Please write out exactly the lines of the data below from the line holding "(JObj (transport_item g ++ [(mode_name g, opt_json" through the line holding "Definition parse_mode (mode", and leave out the rest.

| The input |
□ □ □
(** [_insert_runtime_activation], [_insert_transport_activation]; the second
    table holds one transport. *)
Definition insert_activation (g : gate) (decision : activation_decision)
    (mode : option activation_mode) (expires_at : option string) (actor_id t : string) :
    Store activation_record :=
  id ← new_id (gate_kind g);
  let row := ActivationRow id (gate_transport g) decision mode expires_at actor_id t in
  taken ← query (λ d, existsb (λ r, String.eqb (ar_id r) id) (gate_table g d));
  ensure (negb taken && activation_check row
          && match g with runtime_gate => true | transport_gate t => String.eqb t "telegram" end)
    IntegrityError;;
  execute (set_gate_table g (λ l, l ++ [row]));;
  audit (gate_noun g) id
    (gate_noun g +:+ "." +:+ activation_decision_text decision +:+ "d")
    (JObj (transport_item g ++ [(mode_name g, opt_json (mode_text <$> mode));
                                ("expires_at", opt_json expires_at)]));;
  activation_row_record row.

(** The body of the four decisions: one row and its receipt, or the saved one. *)
Definition decide_activation (g : gate) (operation : string) (request : json)
    (actor_id key : string) (insert : Store activation_record) : Store activation_record :=
  transaction (
    replay ← receipt actor_id operation key request;
    match replay with
    | Some r => activation_receipt g (cr_value r)
    | None =>
        record ← insert;
        save_receipt actor_id operation key request (activation_response g record) 201;;
        mret record
    end).

Definition parse_mode (mode : string) : option activation_mode :=
  if String.eqb mode "permanent" then Some permanent
  else if String.eqb mode "window" then Some window else None.
Definition opt_seconds (o : option Z) : json :=
  match o with Some n => JInt n | None => JNull end.

Definition enable_operation (g : gate) : string :=
  match g with
  | runtime_gate => "INTERNAL:runtime-activation/enable"
  | transport_gate _ => "INTERNAL:transport-activation/enable"
  end.
Definition enable_activation (g : gate) (mode : string) (window_seconds : option Z)
    (actor_id key : string) : Store activation_record :=
  m ← from_option (parse_mode mode)
        (ValueError (mode_name g +:+ " must be 'permanent' or 'window'"));
  ensure (match m, window_seconds with
          | window, Some n => (1 <=? n) && (n <=? window_max g)
          | window, None => false
          | permanent, _ => true
          end) (ValueError ("window_seconds must be between 1 and " +:+ int_text (window_max g)
                      +:+ " for a window"));;
  ensure (match m, window_seconds with permanent, Some _ => false | _, _ => true end)
    (ValueError "window_seconds is only valid for a window");;
  decide_activation g (enable_operation g)
    (JObj (transport_item g ++ [(mode_name g, JStr mode);
                                ("window_seconds", opt_seconds window_seconds)]))
    actor_id key (
    t ← now;
    expires ← (match m with
      | permanent => mret None
      | window =>
          n ← control_time t;
          e ← format_after n (default 0 window_seconds); mret (Some e)
      end);
    insert_activation g enable (Some m) expires actor_id t).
□ □ □
| Response area |
    (JObj (transport_item g ++ [(mode_name g, opt_json (mode_text <$> mode));
                                ("expires_at", opt_json expires_at)]));;
  activation_row_record row.

(** The body of the four decisions: one row and its receipt, or the saved one. *)
Definition decide_activation (g : gate) (operation : string) (request : json)
    (actor_id key : string) (insert : Store activation_record) : Store activation_record :=
  transaction (
    replay ← receipt actor_id operation key request;
    match replay with
    | Some r => activation_receipt g (cr_value r)
    | None =>
        record ← insert;
        save_receipt actor_id operation key request (activation_response g record) 201;;
        mret record
    end).

Definition parse_mode (mode : string) : option activation_mode :=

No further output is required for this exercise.